Сергей поднял руку: «Можно вопрос, ваша честь?»
– Вы получали какое-нибудь вознаграждение от родственников Синельниковой во время пребывания ее в больнице?
– Возможно, были какие-то подарки персоналу.
– Вы лично?
– Возможно, мне тоже что-то дарили. Это практика любой больницы.
– Я говорю о суммах.
– Нет, не получала.
– Я могу сейчас предоставить суду сведения о поступлениях крупных сумм на счета многих из присутствующих в зале. Все вклады датированы октябрем четыре года назад. Были поступления и в дальнейшем.
Судья:
– Сейчас этого делать не нужно. Передайте информацию следствию. У меня остался лишь один вопрос госпоже Смирновой.

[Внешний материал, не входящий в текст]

(** * music_analysis: GEMS emotion predictions against listener ratings

    A shallow embedding of [src/music.py] and the properties its
    specification states about it.

    Conventions of the embedding.
    - A Python [str] is a [string] (its UTF-8 bytes); a [dict] is an
      insertion-ordered association list with unique keys ([PyDict]).
    - Among the run-time values an [int] is an integer of any size and a
      [float] a rational: the embedding abstracts from binary64 rounding
      and has no value for the non-finite floats ([nan], [inf]).  The
      difference of an [int] and a [float] raises [OverflowError] when
      the [int] is beyond the range of [float], as in Python.
    - A computed number (a statistic of a typed bundle, a difference, an
      average) is an exact rational [Q].  It stands for a finite [float]
      or an [int] that a [float] can hold; statements about such numbers
      are statements about finite numbers within that range.
    - Values whose type is only known at run time (whatever the JSON
      decoder returns) are [pyval]; operations on them return a [result],
      [Raise e] standing for a raised exception.
    - Whatever lies outside the program is a field of [World]: the
      environment, the file system, the network and the JSON decoder of
      the Python standard library.  Effects are recorded as a trace of
      [event]s. *)

From Stdlib Require Import ZArith QArith Qabs Qround Lia Lqa.
From Stdlib Require Import Bool List String Ascii DecimalString.
Import ListNotations.

Open Scope string_scope.
Open Scope Z_scope.

(** ** Characters and strings *)

Definition chr (n : nat) : string := String (ascii_of_nat n) EmptyString.

(** The double quote and the line feed. *)
Definition dq : string := chr 34.
Definition nl : string := chr 10.

Definition quoted (s : string) : string := dq ++ s ++ dq.

(** [str(n)] for a Python [int]. *)
Definition str_of_Z (n : Z) : string := NilZero.string_of_int (Z.to_int n).

Definition string_of_chars (l : list ascii) : string := string_of_list_ascii l.
Definition chars (s : string) : list ascii := list_ascii_of_string s.

(** [needle in haystack] for two strings. *)
Fixpoint is_infix (needle hay : string) : bool :=
  prefix needle hay ||
  match hay with
  | EmptyString => false
  | String _ rest => is_infix needle rest
  end.

(** [s.endswith(suffix)]. *)
Definition ends_with (suffix s : string) : bool :=
  (String.length suffix <=? String.length s)%nat &&
  String.eqb (substring (String.length s - String.length suffix)
                        (String.length suffix) s) suffix.

(** Number of code points of a UTF-8 string: the bytes that are not
    continuation bytes (10xxxxxx). *)
Fixpoint utf8_length (s : string) : nat :=
  match s with
  | EmptyString => O
  | String c rest =>
      let n := nat_of_ascii c in
      if ((128 <=? n) && (n <? 192))%nat then utf8_length rest
      else S (utf8_length rest)
  end.

(** ** Exceptions and results *)

#[warnings="-register-all"]
Inductive pyval : Type :=
| PNone
| PBool (b : bool)
| PInt (z : Z)
| PNum (q : Q)
| PStr (s : string)
| PList (l : list pyval)
| PDict (d : list (string * pyval)).

Inductive exn : Type :=
| RuntimeError (msg : string)
| Exception_ (msg : string)
| FileNotFoundError (msg : string)
| OSError (msg : string)
| RequestException (msg : string)
| JSONDecodeError
| ValueError (msg : string)
| RecursionError
| OverflowError
| KeyError (key : pyval)
| IndexError
| TypeError.

(** [isinstance(e, FileNotFoundError)]; every [exn] is an [Exception]. *)
Definition is_FileNotFoundError (e : exn) : bool :=
  match e with FileNotFoundError _ => true | _ => false end.

Inductive result (A : Type) : Type :=
| Ok (a : A)
| Raise (e : exn).
Arguments Ok {A} a.
Arguments Raise {A} e.

Definition rbind {A B} (m : result A) (k : A -> result B) : result B :=
  match m with
  | Ok a => k a
  | Raise e => Raise e
  end.

Declare Scope result_scope.
Delimit Scope result_scope with result.
Notation "x <- m ;; k" := (rbind m (fun x => k))
  (at level 61, m at next level, right associativity) : result_scope.

(** ** Insertion-ordered dictionaries *)

Module PyDict.

Definition t (V : Type) : Type := list (string * V).

Fixpoint get {V} (k : string) (d : t V) : option V :=
  match d with
  | [] => None
  | (k', v) :: rest => if String.eqb k k' then Some v else get k rest
  end.

Definition mem {V} (k : string) (d : t V) : bool :=
  match get k d with Some _ => true | None => false end.

(** [d[k] = v]: an existing key keeps its position, a new key goes last. *)
Fixpoint set {V} (k : string) (v : V) (d : t V) : t V :=
  match d with
  | [] => [(k, v)]
  | (k', v') :: rest =>
      if String.eqb k k' then (k', v) :: rest else (k', v') :: set k v rest
  end.

Definition keys {V} (d : t V) : list string := map fst d.
Definition values {V} (d : t V) : list V := map snd d.
Definition items {V} (d : t V) : list (string * V) := d.

(** A dict built from a sequence of (key, value) pairs, as a literal or
    a decoder builds it: later duplicates overwrite. *)
Definition of_pairs {V} (l : list (string * V)) : t V :=
  fold_left (fun d kv => set (fst kv) (snd kv) d) l [].

End PyDict.

(** ** Operations on run-time typed values *)

(** The numbers: an [int] (a [bool] is one) or a [float]. *)
Inductive number : Type :=
| NInt (z : Z)
| NFloat (q : Q).

Definition as_number (v : pyval) : option number :=
  match v with
  | PInt z => Some (NInt z)
  | PNum q => Some (NFloat q)
  | PBool true => Some (NInt 1)
  | PBool false => Some (NInt 0)
  | _ => None
  end.

(** An [int] becomes a [float] unless it rounds beyond the largest one:
    from [2^1024 - 2^970] on, the conversion raises [OverflowError]. *)
Definition float_limit : Z := 2 ^ 1024 - 2 ^ 970.

Definition int_fits_float (z : Z) : bool := Z.abs z <? float_limit.

Definition is_str (k : string) (v : pyval) : bool :=
  match v with PStr s => String.eqb k s | _ => false end.

(** [k in v] for a string [k]. *)
Definition py_contains (k : string) (v : pyval) : result bool :=
  match v with
  | PDict d => Ok (PyDict.mem k d)
  | PList l => Ok (existsb (is_str k) l)
  | PStr s => Ok (is_infix k s)
  | _ => Raise TypeError
  end.

(** [v[k]] for a string [k]. *)
Definition py_getitem (v : pyval) (k : string) : result pyval :=
  match v with
  | PDict d =>
      match PyDict.get k d with
      | Some x => Ok x
      | None => Raise (KeyError (PStr k))
      end
  | _ => Raise TypeError
  end.

(** The first code point of a string: its first byte and the
    continuation bytes that follow. *)
Fixpoint continuation_bytes (s : string) : string :=
  match s with
  | EmptyString => EmptyString
  | String c rest =>
      let n := nat_of_ascii c in
      if ((128 <=? n) && (n <? 192))%nat
      then String c (continuation_bytes rest) else EmptyString
  end.

(** [v[0]]. *)
Definition py_getitem0 (v : pyval) : result pyval :=
  match v with
  | PList (x :: _) => Ok x
  | PList [] => Raise IndexError
  | PStr EmptyString => Raise IndexError
  | PStr (String c rest) => Ok (PStr (String c (continuation_bytes rest)))
  | PDict _ => Raise (KeyError (PInt 0))
  | _ => Raise TypeError
  end.

(** [a - b]: exact between two [int]s, between two [float]s the
    rational difference; an [int] against a [float] is first made a
    [float], which raises [OverflowError] beyond the range; anything else
    is a [TypeError]. *)
Definition py_sub (a b : pyval) : result Q :=
  match as_number a, as_number b with
  | Some (NInt x), Some (NInt y) => Ok (inject_Z (x - y))
  | Some (NInt x), Some (NFloat y) =>
      if int_fits_float x then Ok (inject_Z x - y)%Q else Raise OverflowError
  | Some (NFloat x), Some (NInt y) =>
      if int_fits_float y then Ok (x - inject_Z y)%Q else Raise OverflowError
  | Some (NFloat x), Some (NFloat y) => Ok (x - y)%Q
  | _, _ => Raise TypeError
  end.

(** [len(v)]. *)
Definition py_len (v : pyval) : result Z :=
  match v with
  | PDict d => Ok (Z.of_nat (List.length d))
  | PList l => Ok (Z.of_nat (List.length l))
  | PStr s => Ok (Z.of_nat (utf8_length s))
  | _ => Raise TypeError
  end.

(** ** Number formatting *)

(** Rounding of a non-negative rational to the nearest integer, ties to
    even. *)
Definition round_half_even (q : Q) : Z :=
  let f := Qfloor q in
  match (q - inject_Z f ?= 1 # 2)%Q with
  | Lt => f
  | Gt => f + 1
  | Eq => if Z.even f then f else f + 1
  end.

(** Four decimal digits, zero padded. *)
Definition pad4 (n : Z) : string :=
  match str_of_Z (10000 + n) with
  | String _ digits => digits
  | EmptyString => EmptyString
  end.

(** [f"{x:.4f}"] for a finite number [x]. *)
Definition format_4f (x : Q) : string :=
  let n := round_half_even (Qabs x * 10000) in
  (if Qlt_le_dec x 0 then "-" else "") ++
  str_of_Z (n / 10000) ++ "." ++ pad4 (n mod 10000).

(** ** The fixed emotion keys

    [calculate_differences], [create_overall_summary_table] and
    [create_song_level_breakdown_table] each bind the same literal list
    to their local [emotions]. *)
Definition emotions : list string :=
  ["amazement"; "solemnity"; "tenderness"; "nostalgia"; "calmness";
   "power"; "joyful_activation"; "tension"; "sadness"].

(** ** get_gems_prompt *)

Definition schema_line (k : string) : string :=
  "  " ++ quoted k ++ ": { " ++ quoted "mean" ++ ": 0.0, "
       ++ quoted "std" ++ ": 0.0 }".

Definition prompt_intro : string :=
"You are analyzing a music audio clip.
This audio has been listened to and rated by N people.
Each person indicated whether they strongly felt each of the following emotions while listening.
The emotions are based on the Geneva Emotional Music Scales (GEMS):
".

Definition prompt_emotions : string :=
"- amazement (wonder, awe, happiness)
- solemnity (transcendence, inspiration, thrills)
- tenderness (sensuality, affect, feeling of love)
- nostalgia (dreamy, melancholic, sentimental)
- calmness (relaxation, serenity, meditative)
- power (strong, heroic, triumphant, energetic)
- joyful_activation (bouncy, animated, like dancing)
- tension (nervous, impatient, irritated)
- sadness (depressed, sorrowful)
".

Definition prompt_task : string :=
"Each listener gives a binary response (0 or 1) for each emotion.
Task:
Assume ".

Definition prompt_estimate : string :=
".
Based only on the audio content:
For each emotion, estimate:
1. The average rating (mean, between 0 and 1)
2. The standard deviation of the ratings (between 0 and 0.5)
Output requirements:
- Return JSON only
- Use exactly the emotion keys listed above
- Each emotion must contain:
  - ".

Definition prompt_rules : string :=
": float
- Do NOT include explanations, comments, or extra text
- Do NOT add or remove emotions
- Do NOT round excessively (use up to 4 decimal places)
Output JSON schema:
{
".

Definition prompt_schema : string :=
  schema_line "amazement" ++ "," ++ nl ++
  schema_line "solemnity" ++ "," ++ nl ++
  schema_line "tenderness" ++ "," ++ nl ++
  schema_line "nostalgia" ++ "," ++ nl ++
  schema_line "calmness" ++ "," ++ nl ++
  schema_line "power" ++ "," ++ nl ++
  schema_line "joyful_activation" ++ "," ++ nl ++
  schema_line "tension" ++ "," ++ nl ++
  schema_line "sadness" ++ nl ++
  "}".

(** The text that carries the listener count. *)
Definition listeners_phrase (n_listeners : Z) : string :=
  "N = " ++ str_of_Z n_listeners ++ " listeners".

Вы сказали, что Синельникова поступила к вам с диагнозом своего специалиста. Речь идет о психотерапевте Орлове?
– Да.
– Как мы с ним выяснили во время предварительного разговора, Синельникову он впервые увидел здесь, в зале суда. Вас это удивляет?
– Меня это не интересует.
Заседание опять перенесли на следующий день. Дина, Сергей, Тамара и Филипп вышли из здания суда.
– Я поражен, – сказал Филипп. – Вы говорили, что у вас продажное и некомпетентное правосудие. Но какой приличный судья.
– Честно говоря, я думал сначала, что ты ему заплатил, – рассмеялся Сергей. – Из любви к Тамаре.
– Какие глупые шутки. Я есть очень законопослушный человек.
– Ох, давайте не будем о суде, – взмолилась Тамара. – Я совсем без чувств.
Она села в машину к Филиппу, Дина к Сергею, и они направились к клинике.
– Давай все-таки поговорим о деле, – сказал Сергей. – Помнишь двух главных свидетелей по делу Блинова? Один вроде бы его друг, другой – муж убитой?
– Лжесвидетелей?
– Да. Три раза меняли показания. Потом этот, наркоман, заявил, что вместе с Блиновым сжег труп Сидоровой. Так вот, он совсем недавно умер. Все были уверены, что своей смертью. У него цирроз печени, больные почки, много чего. Но, как оказалось, в морге его все-таки вскрыли. Элемент он криминальный, думали, передозировка. Обнаружили только небольшую для него дозу обычных препаратов: анальгин, димедрол, радедорм. Но умер он от асфиксии. Правда, эксперты не стали поднимать шум, написали, что это могло случиться естественным путем. Как-то плохо лег, скажем. Парень был дохлый. Но на следующий день кто-то страшно избил второго, Сидорова, разрыв селезенки. Он сказал милиции, что какие-то бандиты ошиблись адресом. В день смерти наркомана сосед видел, как к нему заходил незнакомой парень, высокий, светлый. И соседка из дачи напротив дома Сидорова в Балашихе видела, как во двор заходил такой парень в день избиения. Потом он ушел, а никаких бандитов она не видела.